The Role of Active Galactic Nuclei in the Quenching of Massive Galaxies in the SQuiGGLE Survey
Jenny E. Greene, David Setton, Rachel Bezanson, Katherine A. Suess,, Mariska Kriek, Justin S. Spilker, Robert Feldmann, Andy D. Goulding

TL;DR
This study investigates the prevalence of active galactic nuclei in massive post-starburst galaxies at z~0.7, revealing that nuclear activity correlates more with stellar age and gas availability than with stellar mass.
Contribution
It provides new insights into the relationship between nuclear activity, stellar age, and gas content in post-starburst galaxies at intermediate redshifts.
Findings
Radio activity weakly depends on stellar mass
Optical activity is higher in younger galaxies
Nuclear activity correlates with gas availability
Abstract
We study the incidence of nuclear activity in a large sample of massive post-starburst galaxies at z~0.7 selected from the Sloan Digital Sky Survey, and identify active galactic nuclei based on radio continuum and optical emission lines.
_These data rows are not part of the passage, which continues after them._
(* ===== verification/Crypto.v ===== *)
(** The cryptographic primitives the node calls, which come from third-party
    crates (rust-crypto and libsecp256k1) and are parameters of the model, and the
    functions of [crypto/src] and [key/src] written over them. *)

From stdpp Require Import base list numbers.
From S2P Require Import Prelude Types.

Local Open Scope N_scope.

(** What the third-party crates provide: BLAKE2b by output length and key,
    RIPEMD-160, SHA-256, Keccak-256, and ECDSA verification and public-key
    recovery over secp256k1 (an error carries the text it prints). *)
Class Crypto := {
  blake2b : N → bytes → bytes → bytes;
  ripemd160 : bytes → H160;
  sha256 : bytes → H256;
  keccak256 : bytes → H256;
  verify_ecdsa : Public → Signature → H256 → result String bool;
  recover_ecdsa : Signature → H256 → result String Public;
}.

(** The documented shape of their results: a digest is a byte array of the
    requested length, a recovered public key is 64 bytes, and neither call
    unwinds. *)
Class CryptoLaws `{Crypto} := {
  blake2b_len n key input : len (blake2b n key input) = n;
  blake2b_bytes n key input : bytes_ok (blake2b n key input);
  recover_len sig msg p : recover_ecdsa sig msg = Ok p → len p = 64;
  recover_no_panic sig msg : recover_ecdsa sig msg ≠ Panic;
}.

(** Schnorr signatures over secp256k1: verification, and signing with the key of an account,
    named by its public half. *)
Abbreviation SchnorrSignature := bytes.
Class Schnorr := {
  verify_schnorr : Public → SchnorrSignature → H256 → result String bool;
  sign_schnorr : Public → H256 → result String SchnorrSignature;
}.
Class SchnorrLaws `{Schnorr} := {
  verify_schnorr_no_panic p sig msg : verify_schnorr p sig msg ≠ Panic;
  sign_schnorr_len p msg sig : sign_schnorr p msg = Ok sig → len sig = 64;
}.

(** Signing with ECDSA, with the key of an account. *)
Class EcdsaSigner := { sign_ecdsa : Public → H256 → result String Signature }.

(** The hash of the RLP of no value, of [crypto/src/blake.rs]. *)
Definition BLAKE_NULL_RLP : H256 :=
  [0x45; 0xb0; 0xcf; 0xc2; 0x20; 0xce; 0xec; 0x5b; 0x7c; 0x1c; 0x62; 0xc4; 0xd4; 0x19; 0x3d; 0x38;
   0xe4; 0xeb; 0xa4; 0x8e; 0x88; 0x15; 0x72; 0x9c; 0xe7; 0x5f; 0x9c; 0x0a; 0xb0; 0xe4; 0xc1; 0xc0].

Section Digests.
Context `{Crypto}.

(** [crypto/src/blake.rs] *)
Definition blake128 (s : bytes) : bytes := blake2b 16 [] s.
Definition blake160 (s : bytes) : H160 := blake2b 20 [] s.
Definition blake256 (s : bytes) : H256 := blake2b 32 [] s.
Definition blake256_with_key (s key : bytes) : H256 := blake2b 32 key s.

(** [key/src/keypair.rs] *)
Definition public_to_address (public : Public) : Address := blake160 public.

(** [verify_ecdsa_address] of [key/src/ecdsa.rs]. *)
Definition verify_address (address : Address) (signature : Signature) (message : H256)
  : result String bool :=
  public ← recover_ecdsa signature message;
  let recovered_address := public_to_address public in
  Ok (bool_decide (address = recovered_address)).

(** [verify(&public, &sig, &msg) == Ok(true)] *)
Definition verifies (public : Public) (signature : Signature) (message : H256) : bool :=
  match verify_ecdsa public signature message with
  | Ok true => true
  | _ => false
  end.
End Digests.

(** A concrete instance, to evaluate definitions on examples: digests pad or cut
    their input, and the signature of a message is the key's first half followed by
    the message. *)
Module Sample.
Definition fit (n : N) (bs : bytes) : bytes :=
  (λ b, b mod 256) <$> take (N.to_nat n) (bs ++ replicate (N.to_nat n) 0).

Definition sign (public : Public) (message : H256) : Signature :=
  fit 32 public ++ fit 32 message ++ [0].

Definition crypto : Crypto := {|
  blake2b n key input := fit n (key ++ input);
  ripemd160 := fit 20;
  sha256 := fit 32;
  keccak256 := fit 32;
  verify_ecdsa public signature message := Ok (bool_decide (signature = sign public message));
  recover_ecdsa signature message := Ok (fit 64 (take 32 signature));
|}.

Definition schnorr : Schnorr := {|
  verify_schnorr public signature message :=
    Ok (bool_decide (signature = fit 32 public ++ fit 32 message));
  sign_schnorr public message := Ok (fit 32 public ++ fit 32 message);
|}.

Lemma fit_len n bs : len (fit n bs) = n.
Proof.
  unfold fit, len. rewrite length_fmap, length_take, length_app, length_replicate. lia.
Qed.

Lemma fit_bytes n bs : bytes_ok (fit n bs).
Proof. unfold fit. apply Forall_fmap, Forall_true. intros b. simpl. lia_div. Qed.

Lemma laws : CryptoLaws (H:=crypto).
Proof.
  split.
  - intros. apply fit_len.
  - intros. apply fit_bytes.
  - intros sig msg p [=<-]. apply fit_len.
  - done.
Qed.

Lemma schnorr_laws : SchnorrLaws (H:=schnorr).
Proof. split; [done|]. intros p msg sig [=<-]. by rewrite len_app, !fit_len. Qed.
End Sample.
(* ===== verification/TxHash.v ===== *)
(** Digests of transactions: the tracker of a shard transaction, the part of it a
    signature covers ([PartialHashing] of [types/src/transaction/shard.rs]), the
    shards it touches, and the signed transaction of [core/src/transaction.rs]. *)

From stdpp Require Import base list numbers strings sorting.
From S2P Require Import Prelude Types Crypto Tag Rlp RlpImpls TxRlp.

Local Open Scope N_scope.

(** * Shards and outputs of a shard transaction *)

(** [shards.sort_unstable(); shards.dedup();] *)
Fixpoint dedup (l : list N) : list N :=
  match l with
  | x :: ((y :: _) as l') => if x =? y then dedup l' else x :: dedup l'
  | _ => l
  end.
Definition sort_dedup (shards : list ShardId) : list ShardId := dedup (merge_sort N.le shards).

Definition related_shards (self : ShardTransaction.t) : list ShardId :=
  match self with
  | ShardTransaction.TransferAsset _ burns inputs _ _ =>
      sort_dedup (((λ v, aop_shard_id (ati_prev_out v)) <$> burns) ++
                  ((λ v, aop_shard_id (ati_prev_out v)) <$> inputs))
  | ShardTransaction.MintAsset _ shard_id _ _ _ _ _ => [shard_id]
  | ShardTransaction.IncreaseAssetSupply _ shard_id _ _ _ => [shard_id]
  | ShardTransaction.ChangeAssetScheme _ shard_id _ _ _ _ _ _ => [shard_id]
  | ShardTransaction.ComposeAsset _ shard_id _ _ _ _ inputs _ =>
      sort_dedup (((λ v, aop_shard_id (ati_prev_out v)) <$> inputs) ++ [shard_id])
  | ShardTransaction.DecomposeAsset _ _ outputs => sort_dedup (ato_shard_id <$> outputs)
  | ShardTransaction.UnwrapCCC _ burn _ => [aop_shard_id (ati_prev_out burn)]
  | ShardTransaction.WrapCCC _ shard_id _ _ => [shard_id]
  end.
Lemma consistent_iff inputs outputs :
  sum_with input_quantity inputs < u128_size →
  is_input_and_output_consistent inputs outputs = true ↔
  (∀ o, o ∈ outputs → ∃ i, i ∈ inputs ∧ input_key i = output_key o) ∧
  (∀ key, input_sum inputs key = output_sum outputs key).
Proof.
  intros Hlt. pose proof (add_inputs_sums inputs Hlt) as Hs.
  unfold is_input_and_output_consistent. set (sum := foldl add_input ∅ inputs) in *.
  destruct (sub_outputs sum outputs) as [sum'|] eqn:Hsub.
  - apply sub_outputs_Some in Hsub as [[Hall Hle] ->]. rewrite all_zero. split.
    + intros Hz. assert (Hkeys : ∀ o, o ∈ outputs → ∃ i, i ∈ inputs ∧ input_key i = output_key o).
      { intros o Ho. destruct (Hall o Ho) as [q Hq].
        destruct (Hs (output_key o)) as [[_ ?]|[? _]]; [done|congruence]. }
      split; [done|]. intros key. destruct (Hs key) as [[Hk _]|[_ Hno]].
      * specialize (Hle key _ Hk). specialize (Hz key (input_sum inputs key - output_sum outputs key)).
        unfold left_of in Hz. rewrite map_lookup_imap, Hk in Hz. specialize (Hz eq_refl). lia.
      * rewrite (input_sum_zero _ _ Hno). unfold output_sum.
        rewrite (sum_with_ext _ (λ _, 0)); [clear; induction outputs; simpl; lia|].
        intros o Ho. rewrite bool_decide_false; [done|]. intros <-.
        destruct (Hkeys o Ho) as (i & Hi & Heq). by apply (Hno i).
    + intros [_ Heq] key q. unfold left_of. rewrite map_lookup_imap.
      destruct (Hs key) as [[-> _]|[-> _]]; simpl; [|done]. intros [=<-]. rewrite Heq. lia.
  - split; [done|]. intros [Hkeys Heq]. exfalso.
    assert (Hc : covers sum outputs); [|by rewrite (proj2 (sub_outputs_Some _ _ _) (conj Hc eq_refl)) in Hsub].
    split.
    + intros o Ho. destruct (Hs (output_key o)) as [[-> _]|[_ Hno]]; [by eexists|].
      destruct (Hkeys o Ho) as (i & Hi & Hk). by destruct (Hno i Hi).
    + intros key q Hq. destruct (Hs key) as [[Hk _]|[Hk _]]; rewrite Hk in Hq; [|done].
      simplify_eq. rewrite Heq. lia.
Qed.

Lemma existsb_zero {A} (f : A → N) l :
  negb (existsb (λ x, f x =? 0) l) = true ↔ Forall (λ x, f x ≠ 0) l.
Proof.
  induction l as [|x l IH]; simpl; [done|]. rewrite Forall_cons, <-IH.
  destruct (N.eqb_spec (f x) 0); simpl; naive_solver.
Qed.

(** A verified transfer takes out of each asset what it puts in. *)
Lemma Action_verify_consistent network_id burns inputs outputs orders metadata approvals expiration :
  sum_with input_quantity inputs < u128_size →
  Action_verify (Action.TransferAsset network_id burns inputs outputs orders metadata approvals
                   expiration) = Ok tt →
  ∀ key, input_sum inputs key = output_sum outputs key.
Proof.
  intros Hlt Hv. cbn [Action_verify] in Hv. inv_ok.
  match goal with Hx : is_input_and_output_consistent _ _ = true |- _ =>
    by apply consistent_iff in Hx as [_ ?] end.
Qed.

(** C30: A transfer passes the stateless checks exactly when it has at most 512 outputs,
    every output's asset type and shard occurs among the inputs and each type and
    shard goes out in the quantity it came in, nothing is of quantity zero, no
    previous output is spent twice (burns included), and the orders verify, use
    distinct existing inputs and outputs and match them. *)
Theorem Action_verify_transfer (network_id : NetworkId) (burns inputs : list AssetTransferInput)
  (outputs : list AssetTransferOutput) (orders : list OrderOnTransfer) (metadata : Types.String)
  (approvals : list Signature) (expiration : option N)
  (Hlt : sum_with input_quantity inputs < u128_size) :
  Action_verify (Action.TransferAsset network_id burns inputs outputs orders metadata approvals
                   expiration) = Ok tt ↔
  len outputs ≤ 512 ∧
  (∀ o, o ∈ outputs → ∃ i, i ∈ inputs ∧ input_key i = output_key o) ∧
  (∀ key, input_sum inputs key = output_sum outputs key) ∧
  Forall (λ i, input_quantity i ≠ 0) (burns ++ inputs) ∧
  Forall (λ o, ato_quantity o ≠ 0) outputs ∧
  NoDup (prev_out_id <$> inputs ++ burns) ∧
  Forall (λ o, Order_verify (oot_order o) = Ok tt) orders ∧
  NoDup (all_input_indices orders) ∧ Forall (λ i, i < len inputs) (all_input_indices orders) ∧
  NoDup (all_output_indices orders) ∧ Forall (λ i, i < len outputs) (all_output_indices orders) ∧
  Forall (λ o, verify_order inputs outputs o = Ok tt) orders.
Proof.
  cbn [Action_verify]. rewrite Forall_app. split.
  - intros Hv. inv_ok. repeat match goal with u : () |- _ => destruct u end.
    repeat match goal with
    | Hx : negb (_ <? _) = true |- _ => apply negb_true_iff, N.ltb_ge in Hx
    | Hx : is_input_and_output_consistent _ _ = true |- _ => apply consistent_iff in Hx as [? ?]; [|done]
    | Hx : negb (existsb _ _) = true |- _ => apply existsb_zero in Hx
    | Hx : check_duplication_in_prev_out _ _ = Ok _ |- _ => apply check_duplication_Ok in Hx as [? _]
    | Hx : verify_all _ _ = Ok _ |- _ => apply verify_all_Ok in Hx
    | Hx : verify_order_indices _ _ _ = Ok _ |- _ => apply order_indices_in_range in Hx as (? & ? & ? & ?)
    | Hx : verify_input_and_output_consistent_with_order _ _ _ = Ok _ |- _ => apply verify_all_Ok in Hx
    end. by split_and!.
  - intros (Hlen & Hk & Hs & (Hb & Hi) & Ho & Hnd & Hov & ? & ? & ? & ? & Hor).
    rewrite (proj2 (N.ltb_ge _ _) Hlen), (proj2 (consistent_iff _ _ Hlt) (conj Hk Hs)).
    unfold zero_quantity.
    rewrite (proj2 (existsb_zero _ _) Hb), (proj2 (existsb_zero _ _) Hi),
      (proj2 (existsb_zero _ _) Ho).
    unfold check_duplication_in_prev_out, verify_input_and_output_consistent_with_order.
    rewrite (proj2 (check_duplication_Ok _ _)) by (split; [done|]; intros; apply not_elem_of_empty).
    rewrite (proj2 (verify_all_Ok _ _) Hov), (proj2 (verify_all_Ok _ _) Hor), order_indices_Ok by done.
    done.
Qed.

(** The stateless checks never unwind, for any action: indices of orders are
    checked before they are used. *)
Theorem Action_verify_safe (a : Action.t) : Action_verify a ≠ Panic.
Proof.
  destruct a; cbn [Action_verify]; cbv zeta;
    repeat match goal with |- _ ≫= _ ≠ Panic => apply bind_no_panic; [|intros [] ?] end;
    try apply ensure_no_panic'; try apply check_duplication_no_panic; try done.
  - apply verify_all_no_panic. intros. apply Order_verify_no_panic.
  - apply verify_order_indices_no_panic.
  - match goal with Hidx : verify_order_indices _ _ _ = _ |- _ =>
      apply order_indices_in_range in Hidx as (_ & Hi & _ & Ho) end.
    apply verify_all_no_panic. intros o Hin.
    apply verify_order_no_panic; apply Forall_forall; intros idx Hidx.
    + rewrite Forall_forall in Hi. apply Hi. apply list_elem_of_In, in_concat.
      exists (order_input_indices o). split; apply list_elem_of_In; [by apply list_elem_of_fmap_2|done].
    + rewrite Forall_forall in Ho. apply Ho. apply list_elem_of_In, in_concat.
      exists (order_output_indices o). split; apply list_elem_of_In; [by apply list_elem_of_fmap_2|done].
Qed.

(** What [Order::verify] asks of the quantities and of the fee's recipient. *)
Definition quantities_ok (from to fee : N) : Prop :=
  (from = 0 ↔ to = 0) ∧ (from = 0 → fee = 0) ∧ (from ≠ 0 → fee mod from = 0).

(** What [Order::verify] asks of the fields [consume] does not change. *)
Definition order_static (o : Order) : bool :=
  negb (bool_decide (ord_asset_type_from o = ord_asset_type_to o) &&
        (ord_shard_id_from o =? ord_shard_id_to o)) &&
  negb (bool_decide (ord_origin_outputs o = [])) &&
  forallb (λ origin_output, negb
    ((negb (bool_decide (aop_asset_type origin_output = ord_asset_type_from o)) ||
      negb (aop_shard_id origin_output =? ord_shard_id_from o)) &&
     (negb (bool_decide (aop_asset_type origin_output = ord_asset_type_fee o)) ||
      negb (aop_shard_id origin_output =? ord_shard_id_fee o)))) (ord_origin_outputs o).

Definition same_recipient (o : Order) : bool :=
  bool_decide (ord_lock_script_hash_fee o = ord_lock_script_hash_from o) &&
  bool_decide (ord_parameters_fee o = ord_parameters_from o).

Lemma Order_verify_iff o :
  Order_verify o = Ok tt ↔
  order_static o = true ∧
  quantities_ok (ord_asset_quantity_from o) (ord_asset_quantity_to o) (ord_asset_quantity_fee o) ∧
  (ord_asset_quantity_fee o = 0 ∨ same_recipient o = false).
Proof.
  unfold Order_verify, order_static, same_recipient, quantities_ok. cbv zeta.
  rewrite <-andb_assoc.
  destruct (negb (bool_decide (ord_asset_type_from o = _) && _)); [|naive_solver].
  destruct (negb (bool_decide (ord_origin_outputs o = []))),
    (forallb _ (ord_origin_outputs o)),
    (bool_decide (ord_lock_script_hash_fee o = _)), (bool_decide (ord_parameters_fee o = _)),
    (N.eqb_spec (ord_asset_quantity_from o) 0), (N.eqb_spec (ord_asset_quantity_to o) 0),
    (N.eqb_spec (ord_asset_quantity_fee o) 0),
    (N.eqb_spec (ord_asset_quantity_fee o mod ord_asset_quantity_from o) 0);
    simpl; split; intros; destruct_and?; try done; split_and?; try done; try lia; auto.
  all: naive_solver.
Qed.

Lemma mul_div_le q t f : f ≠ 0 → q ≤ f → q * t / f ≤ t.
Proof. intros Hf Hq. apply N.Div0.div_le_upper_bound. nia. Qed.

Lemma consume_quantities f t fee q :
  f ≠ 0 → q ≤ f → quantities_ok f t fee →
  quantities_ok (f - q) (t - q * t / f) (fee - q * fee / f) ∧
  t * (f - q) ≤ (t - q * t / f) * f ∧ fee * (f - q) = (fee - q * fee / f) * f.
Proof.
  intros Hf Hq (Hft & _ & Hfee). specialize (Hfee Hf).
  apply N.Div0.mod_divides in Hfee as [c ->].
  assert (Hdiv : q * (f * c) / f = q * c).
  { replace (q * (f * c)) with (q * c * f) by lia. by apply N.div_mul. }
  rewrite Hdiv. pose proof (mul_div_le q t f Hf Hq).
  pose proof (N.Div0.mul_div_le (q * t) f) as Hle.
  assert (Hsub : f * c - q * c = (f - q) * c) by nia. rewrite Hsub.
  assert (Ht : t ≠ 0) by (intros ->; naive_solver).
  split; [|split; [nia|lia]]. split; [|split].
  - split; intros Hz.
    + assert (q = f) as -> by lia. rewrite N.mul_comm, N.div_mul by done. lia.
    + assert (q * t / f = t) as Heq by lia. rewrite Heq in Hle. nia.
  - intros ->. lia.
  - intros Hne. rewrite N.mul_comm. by apply N.Div0.mod_mul.
Qed.
(** * Snapshots *)

(** What the cache shows at an address: the cached item, or the trie's. *)
Definition db_view (db : ItemDb) (a : bytes) : option Item :=
  match db a with Ok o => o | _ => None end.

Definition wb_view (db : ItemDb) (self : WriteBack) (a : bytes) : option Item :=
  match wb_cache self !! a with
  | Some e => e_item e
  | None => db_view db a
  end.

Abbreviation view := (bytes → option Item).

(** The view a checkpoint restores. *)
Definition undo (db : ItemDb) (cp : CheckPoint) (v : view) : view := λ a,
  match cp !! a with
  | None => v a
  | Some (Some e) => e_item e
  | Some None => db_view db a
  end.

(** The checkpoints of a cache that shows [v] restore the snapshots [saved]. *)
Fixpoint levels (db : ItemDb) (v : view) (cps : list CheckPoint) (saved : list view) : Prop :=
  match cps, saved with
  | [], [] => True
  | cp :: cps, w :: saved => (∀ a, undo db cp v a = w a) ∧ levels db w cps saved
  | _, _ => False
  end.

(** A clean entry holds what the trie holds. *)
Definition entry_ok (db : ItemDb) (a : bytes) (e : Entry) : Prop :=
  e_is_dirty e = false → db a = Ok (e_item e).

Record snapshots (db : ItemDb) (self : WriteBack) (v : view) (saved : list view) : Prop := {
  snap_clean a e : wb_cache self !! a = Some e → entry_ok db a e;
  snap_checkpoints : Forall (λ cp : CheckPoint, ∀ a e, cp !! a = Some (Some e) → entry_ok db a e)
                       (wb_checkpoints self);
  snap_view a : wb_view db self a = v a;
  snap_levels : levels db v (wb_checkpoints self) saved;
}.
End WriteBack.
Arguments Entry : clear implicits.
Arguments WriteBack : clear implicits.

(** * The operations on snapshots *)

(** A view with one address changed. *)
Definition set_view {Item : Type} (a : bytes) (x : option Item) (v : bytes → option Item)
  : bytes → option Item := λ b, if decide (b = a) then x else v b.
Over our mass range of 10^10.6-10^11.5 Msun, the incidence of radio activity is weakly dependent on stellar mass and independent of stellar age, while radio luminosity depends strongly on stellar mass. Optical nuclear activity incidence depends most strongly on the Dn4000 line index, a proxy for stellar age, with an active fraction that is ~ten times higher in the youngest versus oldest post-starburst galaxies. Since a similar trend is seen between age and molecular gas fractions, we argue that, like in local galaxies, the age trend reflects a peak in available fueling rather than feedback from the central black hole on the surrounding galaxy.